Exactly a month and 12 days ago, my ex broke up with me.

Oh boy, did I bawl my eyes out.

For three days, I was paralyzed by heart-crushing pain. I wasn’t sure I would ever be able to recover again. Cheesy, I know.

Breakups suck—literally. They suck one’s emotional energy and no amount of logical consolation can keep it away.

As Taylor Swift perfectly puts it:

“The world is a different place for the heartbroken. It moves on a different axis, at a different speed. Time skips backward and forward fleetingly. The heartbroken might go through thousands of micro-emotions a day trying to figure out how to get through it.”

What makes moving on and healing even more difficult is the unsolicited advice given to the heartbroken.

I remember being told that my ex was not worth crying for or that I should just focus my time and energy on something or someone else. And admittedly, I remember saying the same things to my grieving friends, too.
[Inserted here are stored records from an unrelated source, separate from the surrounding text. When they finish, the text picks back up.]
(* ===== verification/LayoutSpec.v ===== *)
(** The code that allocates and frees, on a layout: copies to user memory, fork, exec and
    wait change what belongs to their caller, and entries that nobody uses. *)
From S2P Require Export Layout ExecAny.

Section layout_spec.
Context {E : Env} {EL : EnvLaws E}.
Implicit Types (m : Machine) (s : Sys) (es : list Process) (p q : Process) (sp : space) (L : layout) (act : option nat).

(** All that the work of [act] may write. *)
Definition work_area act es L (a : Z) : Prop :=
  ∃ i q sp, act = Some i ∧ es !! i = Some q ∧ lo_spaces L !! i = Some sp ∧
    page_of a ∈ {[p_trapframe q]} ∪ frames_of (sp_pages sp).

Lemma work_area_confined act es L : confined act es L (work_area act es L).
Proof. by intros a Ha. Qed.

Lemma in_frame_page t a : page_aligned t → in_frame t a → page_of a = t.
Proof. intros Ht Ha. by apply page_of_inside. Qed.

Lemma work_area_framed act m s L : laid m (entries_of s) L → framed act (work_area act (entries_of s) L) s.
Proof.
  intros HL i p -> Hp a Ha. assert (entries_of s !! i = Some (unlocked p)) as Hp'.
  { unfold entries_of. by rewrite list_lookup_fmap, Hp. }
  destruct (laid_space _ _ _ _ _ HL Hp') as (sp & Hsp & Hso). exists i, (unlocked p), sp. split_and!; [done..|].
  cbn [p_trapframe unlocked set_lock]. apply elem_of_union_l, elem_of_singleton, in_frame_page; [|done].
  apply (live_frame_ok m); [by eapply laid_ok|]. apply (so_live _ _ _ Hso).
Qed.

(** ** Copies to user memory *)

(** Where [walkaddr] finds a page: the program's, the trampoline, or the frame. *)
Lemma translate_space m q sp va pa : slot_ok m q sp → translate (sp_pages sp ∪ sp_high sp) va = Some pa →
  page_of pa ∈ {[p_trapframe q]} ∪ frames_of (sp_pages sp) ∨ page_of pa = trampoline.
Proof.
  intros Hso. unfold translate. destruct ((sp_pages sp ∪ sp_high sp) !! page_of va) as [[f perm]|] eqn:Hx; [|done].
  case_match; [|done]. intros [= <-]. pose proof (Z.mod_pos_bound va page_size ltac:(done)) as Hmod.
  apply lookup_union_Some_raw in Hx as [Hx|[_ Hx]].
  - destruct (ur_page _ _ _ _ _ _ (so_space _ _ _ Hso) _ _ Hx) as (_ & Hf & _). left.
    rewrite page_of_add by (done || apply Hf). apply elem_of_union_r, elem_of_frames_pages. by exists (page_of va), (f, perm).
  - pose proof (lookup_weaken _ _ _ _ Hx (so_high _ _ _ Hso)) as Hh. unfold high in Hh.
    apply lookup_insert_Some in Hh as [[_ [= <- _]]|[_ Hh]].
    + left. rewrite page_of_add; [set_solver +| |done].
      apply (live_frame_ok m); [by eapply uvm_rep_ok, so_space|apply (so_live _ _ _ Hso)].
    + apply lookup_singleton_Some in Hh as [_ [= <- _]]. right. rewrite page_of_add; [done|apply trampoline_ok|done].
Qed.

(** Translation is on, so a store that goes through is above the kernel's text. *)
Lemma laid_paging m es L : laid m es L → paging m = true.
Proof.
  intros HL. unfold paging. rewrite (la_satp _ _ _ HL). unfold usize_from_SATP.
  cbn [satp_mode satp_asid satp_ppn]. by rewrite !Z.lor_spec.
Qed.
Lemma laid_storable m es L a n : laid m es L → storable m a n → page_of a ≠ trampoline.
Proof.
  intros HL [_ Hst] Ht. specialize (Hst (laid_paging _ _ _ HL)).
  pose proof (page_of_range a). pose proof trampoline_last. lia.
Qed.

Lemma copy_out_written m es L i p va data r m' :
  laid m es L → es !! i = Some p → p_pid p ≠ None → is_u32 va →
  copy_out (p_pagetable p) va data m = Done r m' → written (work_area (Some i) es L) m m'.
Proof.
  intros HL Hp Hpid Hva Hdone. destruct (laid_space _ _ _ _ _ HL Hp) as (sp & Hsp & Hso).
  pose proof (ur_pt _ _ _ _ _ _ (so_space _ _ _ Hso)) as Hpt.
  assert (wlp (copy_out (p_pagetable p) va data) (λ _ m', written (work_area (Some i) es L) m m') m) as H.
  { unfold copy_out. apply wp_bind. destruct (uvm_pagetable (p_pagetable p)) as [rt].
    eapply walkaddr_spec; [exact Hpt|done|]. destruct (translate _ va) as [pa|] eqn:Hpa; [|by apply wp_ret].
    apply (translate_space _ _ _ _ _ Hso) in Hpa. apply wp_bind, wlp_unfold. intros ? m1. unfold write32.
    case_decide as Hal; [|done]. intros [= <- <-]. apply wp_ret. split; try done. intros b Hb. cbn [m_mem set_mem].
    rewrite ld8_st32. case_decide as Hin; [|done]. exfalso. apply Hb.
    assert (page_of b = page_of pa) as Hpg.
    { destruct Hal as [_ Hal]. unfold page_of, page_size in *. Z.div_mod_to_equations. lia. }
    unfold work_area. rewrite Hpg. destruct Hpa as [Hpa|Hpa]; [by exists i, p, sp|].
    by destruct (laid_storable _ _ _ _ _ HL (proj1 Hal)). }
  rewrite wlp_unfold in H. by eapply H.
Qed.

Lemma copy_out_mem u va data m r m' : copy_out u va data m = Done r m' → ∃ f, m' = set_mem f m.
Proof.
  unfold copy_out. intros (o & m1 & Hw & H)%bind_done. apply reads_walkaddr in Hw as ->.
  destruct o as [pa|]; [|injection H as _ <-; exists (m_mem m); by destruct m].
  apply bind_done in H as (? & m1 & H & [= _ <-]). unfold write32 in H. case_decide; [|done]. injection H as _ <-. by eexists.
Qed.

(** ** The process at work *)

(** Process [i] runs in the kernel, with no lock held. *)
Record at_work s L (i : nat) p pv n : Prop := {
  aw_ctl : ctl s 0 pv (Some i) ∅ false n (entries_of s);
  aw_laid : laid (s_mach s) (entries_of s) L;
  aw_entry : entries_of s !! i = Some p;
  aw_state : p_state p = Running;
  aw_pid : p_pid p ≠ None;
}.

Lemma evolves_refl act s L : laid (s_mach s) (entries_of s) L → evolves act s L s.
Proof. intros HL. exists L. split; [done|apply isolated_refl]. Qed.
Lemma evolves_trans act s1 L s2 s3 :
  evolves act s1 L s2 → (∀ L2, laid (s_mach s2) (entries_of s2) L2 → evolves act s2 L2 s3) → evolves act s1 L s3.
Proof.
  intros (L2 & HL2 & H12) H. destruct (H L2 HL2) as (L3 & HL3 & H23). exists L3. split; [done|]. by eapply isolated_trans.
Qed.

(** Locks, messages, and a change of the entry at work that keeps its space and frame. *)
Lemma evolves_still i p p' s L s' :
  laid (s_mach s) (entries_of s) L → mach_ok (s_mach s') → still (s_mach s) (s_mach s') → entries_of s !! i = Some p →
  entries_of s' = <[i := p']> (entries_of s) → kept_entry true p p' → evolves (Some i) s L s'.
Proof.
  intros HL Hok Hst Hp He Hk. pose proof Hst as (Hmem & Hheap & Hsatp & _). exists L.
  eapply (laid_rewritten (Some i) _ _ _ (λ _, False)); [exact HL|by intros a ?|]. split; [done| |done| | |].
  - unfold live. by rewrite Hheap.
  - intros a _. by rewrite Hmem.
  - by rewrite He, length_insert.
  - intros j q. rewrite He. intros [(<- & <- & _)|[_ Hj]]%list_lookup_insert_Some.
    + exists p. split; [done|]. unfold is_act. by rewrite bool_decide_eq_true_2.
    + exists q. split; [done|apply kept_entry_refl].
Qed.

(** ** exec *)

Lemma kexec_evolves s L i p pv n path argv :
  image_ok INIT → image_ok PRIME → at_work s L i p pv n →
  wlp (kexec i path argv) (λ r s', r = Some tt → evolves (Some i) s L s') s.
Proof.
  intros HI HP [Hc HL Hp Hrun Hpid]. destruct (laid_space _ _ _ _ _ HL Hp) as (sp & Hsp & Hso).
  pose proof Hp as Hp'. unfold entries_of in Hp'. rewrite list_lookup_fmap, fmap_Some in Hp'. destruct Hp' as (x & Hx & Hpx).
  assert (p_pagetable x = p_pagetable p ∧ p_trapframe x = p_trapframe p) as [Hxu Hxt] by by subst p.
  pose proof (so_space _ _ _ Hso) as Hu. set (m := s_mach s) in *. set (F := live m ∖ space_frames p sp) in *.
  assert (p_trapframe p ∈ F) as Ht by (apply elem_of_difference; split; apply Hso).
  eapply wp_mono; [eapply (kexec_any s i x path argv); [done|done|exact Hx|rewrite Hxu; exact Hu|by rewrite Hxt]|].
  rewrite Hxt. intros r s' H Hr. destruct (H Hr) as (u' & tabs' & pages' & Htab & Hu' & Hfr & Hl & Hsatp & Hag). fold m in Hsatp, Hag.
  destruct (owned_live _ _ _ _ _ _ Hu') as [Hown' _].
  assert (entries_of s' = <[i := set_pagetable u' p]> (entries_of s)) as He.
  { unfold entries_of. rewrite Htab, list_fmap_insert. by subst p. }
  assert (live m ∖ frames p sp = F ∖ {[p_trapframe p]}) as Hold by (unfold F, frames; set_solver +).
  unfold evolves. rewrite He. exists (set_space i (mkSpace tabs' pages' (high (p_trapframe p))) L).
  eapply (laid_change (Some i) m (entries_of s) L i p sp _ _ _ ∅); [exact HL|exact Hp|exact Hsp|by left|by left|done|..].
  - rewrite Hold. set_solver +Hl.
  - rewrite Hold, difference_empty_L. exact Hag.
  - split; unfold space_frames; cbn [sp_tabs sp_pages sp_high p_pagetable p_trapframe set_pagetable]; [exact Hu'|by apply Hl| |done..].
    set_solver +Hfr Ht.
  - rewrite Hold. unfold frames, space_frames. cbn [sp_tabs sp_pages p_pagetable p_trapframe set_pagetable]. set_solver +Hfr.
Qed.

(** ** fork *)

Lemma laid_fork m es L i c p q sp spq : laid m es L → i ≠ c → es !! i = Some p → es !! c = Some q →
  lo_spaces L !! i = Some sp → lo_spaces L !! c = Some spq →
  fork_apart m p q (sp_tabs sp) (live m ∖ space_frames p sp) (sp_pages sp) (sp_high sp)
    (sp_tabs spq) (live m ∖ space_frames q spq) (sp_pages spq) (sp_high spq).
Proof.
  intros HL Hic Hp Hq Hsp Hspq. pose proof (la_slot _ _ _ HL _ _ _ Hp Hsp) as Hso. pose proof (la_slot _ _ _ HL _ _ _ Hq Hspq) as Hsq.
  pose proof (la_apart _ _ _ HL _ _ _ _ _ _ Hp Hq Hsp Hspq Hic) as Hd. unfold frames in Hd.
  pose proof (so_frame _ _ _ Hso) as H1. pose proof (so_frame _ _ _ Hsq) as H2.
  pose proof (so_live _ _ _ Hso) as H3. pose proof (so_live _ _ _ Hsq) as H4.
  destruct (owned_live _ _ _ _ _ _ (so_space _ _ _ Hsq)) as [H5 _]. fold (space_frames q spq) in H5.
  split; [apply Hso|apply Hsq|fold (space_frames q spq)| |]; set_solver +Hd H1 H2 H3 H4 H5.
Qed.

Lemma kfork_evolves s L i p pv n : at_work s L i p pv n → 0 ≤ n →
  wlp (kfork i) (λ r s', r ≠ None → evolves (Some i) s L s') s.
Proof.
  intros [Hc HL Hp Hrun Hpid] Hn. destruct (free_entry (entries_of s)) as [c|] eqn:Hfree.
  2: { unfold kfork. apply wp_bind. eapply ctl_KERNEL_lock; [exact Hc|done|]. intros s1 Hc1 _. apply wp_bind.
    eapply allocproc_none; [exact Hc1|done|]. apply wp_bind, wp_ret, wp_bind.
    eapply ctl_KERNEL_unlock; [exact Hc1|done|]. intros s2 _ _. by apply wp_ret. }
  destruct (free_entry_first _ _ Hfree) as [(q & Hq & Hst) _]. assert (i ≠ c) as Hic by (intros ->; congruence).
  destruct (laid_space _ _ _ _ _ HL Hp) as (sp & Hsp & Hso), (laid_space _ _ _ _ _ HL Hq) as (spq & Hspq & Hsq).
  set (m := s_mach s) in *.
  eapply kfork_spec; [exact Hc|exact Hp|done|by right|done|exact Hq|done|by apply (laid_fork m (entries_of s) L i c)|by right|done|].
  intros t vm s' Hc' [(tabs & F & pc & Hu & Ht & Hfr & _) _ _ Hl Hag Hsatp] Hnew _. fold m in Hsatp, Hl, Hag, Hnew, Hfr.
  change ({[p_trapframe q]} ∪ owned (p_pagetable q) (sp_tabs spq) (sp_pages spq)) with (frames q spq) in *.
  destruct (owned_live _ _ _ _ _ _ Hu) as [Hul Hud].
  unfold evolves. rewrite (ctl_entries _ _ _ _ _ _ _ _ Hc'). exists (set_space c (mkSpace tabs pc (high t)) L).
  eapply (laid_change (Some i) m (entries_of s) L c q spq _ _ _ {[p_trapframe p]}); [exact HL|exact Hq|exact Hspq| | |exact Hsatp|exact Hl|..].
  - right. by intros [H _].
  - right. exists i, p, sp. split_and!; [done..|]. set_solver +.
  - eapply agree_weaken; [|exact Hag]. set_solver +Hnew.
  - split; unfold space_frames; cbn [sp_tabs sp_pages sp_high p_pagetable p_trapframe fork_entry set_state set_parent set_pagetable set_trapframe]; [| |set_solver +Hud Ht|done..].
    + eapply uvm_rep_move; [exact Hu|by eapply uvm_rep_ok|done|done].
    + rewrite (uvm_rep_live _ _ _ _ _ _ Hu). set_solver +Ht.
  - unfold frames, space_frames. cbn [sp_tabs sp_pages p_pagetable p_trapframe fork_entry set_state set_parent set_pagetable set_trapframe].
    fold (space_frames q spq). fold (frames q spq). set_solver +Hnew Hfr.
Qed.

(** ** wait *)

(** Frames given back, and an empty address space for the entry. *)
Lemma laid_recycled act m es L j q spq m' u t :
  laid m es L → es !! j = Some q → lo_spaces L !! j = Some spq → ¬ busy q →
  recycled_memory m (frames q spq) ∅ (sp_pages spq) m' u t →
  laid m' (<[j := recycled q u t]> es) (set_space j (mkSpace ∅ ∅ ∅) L) ∧
  isolated act m es L m' (<[j := recycled q u t]> es) (set_space j (mkSpace ∅ ∅ ∅) L).
Proof.
  intros HL Hq Hspq Hb [(F & Hu & Ht) Hsz Hl Hfr Hag _ Hsatp]. destruct (owned_live _ _ _ _ _ _ Hu) as [Hul Hud].
  pose proof (uvm_rep_live _ _ _ _ _ _ Hu) as Hlive.
  assert (frames (recycled q u t) (mkSpace ∅ ∅ ∅) = {[root (uvm_pagetable u); t]}) as Hnew.
  { unfold frames, space_frames. cbn [p_pagetable p_trapframe recycled sp_tabs sp_pages]. rewrite owned_empty. set_solver +. }
  eapply (laid_change act m es L j q spq _ _ _ ∅); [exact HL|exact Hq|exact Hspq|by right|by left|exact Hsatp|exact Hl|exact Hag| |].
  - split; unfold space_frames; cbn [sp_tabs sp_pages sp_high p_pagetable p_trapframe recycled p_pid]; [| |set_solver +Hud Ht|apply map_empty_subseteq|done].
    + eapply uvm_rep_move; [exact Hu|by eapply uvm_rep_ok|done|done].
    + rewrite Hlive. set_solver +Ht.
  - rewrite Hnew. exact Hfr.
Qed.

Lemma kwait_scan_evolves s L i p pv n :
  at_work s L i p pv n → (∀ j q, entries_of s !! j = Some q → p_pid q = p_pid p → j = i) →
  (∀ j q, entries_of s !! j = Some q → p_state q = Zombie → p_pid q ≠ None) →
  wlp (kwait_scan i) (λ _ s', evolves (Some i) s L s') s.
Proof.
  intros [Hc HL Hp Hrun Hpid] Huniq Hzp. destruct (zombie_child (p_pid p) (entries_of s)) as [j|] eqn:Hz.
  - destruct (lookup_lt_is_Some_2 (entries_of s) j) as [q Hq].
    { unfold zombie_child in Hz. apply fmap_Some in Hz as ([? ?] & Hf & ->). apply list_find_Some in Hf as (Hf & _).
      by eapply lookup_lt_Some. }
    destruct (zombie_child_state _ _ _ _ Hz Hq) as [_ Hqz].
    destruct (p_pid q) as [pid|] eqn:Hqp; [|by destruct (Hzp j q Hq Hqz)].
    destruct (laid_space _ _ _ _ _ HL Hq) as (spq & Hspq & Hsq).
    eapply (kwait_scan_zombie s i p pid _ _ _ _ _ j q); [exact Hc|exact Hp|done|exact Hz|exact Hq|exact Hqp|apply Hsq| |by right|].
    { apply elem_of_difference; split; apply Hsq. }
    intros u t s2 Hc2 Hm2. pose proof (ctl_entries _ _ _ _ _ _ _ _ Hc2) as He2.
    destruct (laid_recycled (Some i) _ _ _ _ _ _ _ _ _ HL Hq Hspq ltac:(by intros [_ ?]) Hm2) as [HL2 Hiso].
    eexists. rewrite He2. split; [exact HL2|exact Hiso].
  - eapply wp_mono; [by apply (kwait_scan_alive _ _ _ _ _ _ Hc Hp Huniq Hz)|]. intros r s' [Hst H].
    destruct (any_child _ _); destruct H as [_ Hc']; pose proof (ctl_entries _ _ _ _ _ _ _ _ Hc') as He.
    + eapply (evolves_still i p); [exact HL|apply Hc'|done|exact Hp|exact He|by split].
    + eapply (evolves_still i p p); [exact HL|apply Hc'|done|exact Hp|by rewrite He, list_insert_id|apply kept_entry_refl].
Qed.

(** The status is stored in the caller's own memory. *)
Lemma store_status_evolves s L i p pv n addr x :
  at_work s L i p pv n → is_u32 addr → wlp (store_status i addr x) (λ _ s', evolves (Some i) s L s') s.
Proof.
  intros [Hc HL Hp _ Hpid] Haddr. unfold store_status. case_decide as Hz; [|by apply wp_ret, evolves_refl].
  apply wlp_unfold. intros r s3 (self & s4 & Hself & H)%bind_done. apply proc_done in Hself as [-> Hself].
  assert (p_pagetable self = p_pagetable p) as Hsp.
  { unfold entries_of in Hp. rewrite list_lookup_fmap, Hself in Hp. by injection Hp as <-. }
  apply bind_done in H as (o & s4 & (m' & Hcopy & ->)%lift_done & H).
  destruct o as [[]|]; [|done]. injection H as <- <-. rewrite Hsp in Hcopy.
  apply (evolves_touch _ _ _ (work_area (Some i) (entries_of s) L)); [done|apply work_area_confined| |].
  - apply touch_same; [|done]. by eapply copy_out_written.
  - destruct (copy_out_mem _ _ _ _ _ _ Hcopy) as [f ->]. destruct Hc as (_ & _ & _ & ps & fr & Hk).
    exists 0, pv, (Some i), ps, fr, ∅, false, n. split; [done|].
    eapply kst_mach; [exact Hk| |apply Hk|apply Hk]. by destruct (ks_depth _ _ _ _ _ _ _ _ _ Hk).
Qed.
End layout_spec.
When we easily throw loving self-help tirades to a heartbreak-stricken person, it is aggravating no matter how good our intentions are. When we give out this type of unsolicited advice, it assumes we believe the heartbroken have not already tried what we’ve suggested.

It’s as if we have suddenly slipped into a selective amnesiac state and forgot about those times we also wasted days weeping and trying to make sense of it all.

 Compassion is key.

Sometimes, when we’re trying to heal from heartbreak, it is very tempting to find a way to hack the grieving process and get rid of the emotional pain right away.

But there is no skirting around it. It’s called a process for a reason.

A week after my ex and I broke up, I tried so hard to fake how I felt and I claimed to my friends I was better. But, wow, that was far from the truth.

Most of my days—I can honestly say—have been oscillating between anger and bargaining.

It’s easy to be unkind to ourselves, especially if there are things we think we could have done that might have saved the relationship.

We need self-compassion—not self-hostility.

And same goes for our loved ones.

I faked my feelings to my friends initially—mostly because I am afraid to be judged. I am also sick of hearing all the cliché advice that I continue to read over and over again on the internet.

I know I need to be more vulnerable—I’ve been trying to be.

We—the heartbroken—need to be more vulnerable, but our loved ones must also provide us with a safe environment to do so.

We need compassion—not invalidating and judgmental remarks.

They say that after an emotional breakdown comes an emotional breakthrough. In my previous heartbreak experiences, that seems to be true.

The end of a relationship almost always becomes a gateway for us to know ourselves better. It teaches us what we truly need or want from a partner or how we can become better partners to others.

If our hearts still need to grieve, let’s keep on grieving.

We will eventually meet on the other side, I know it.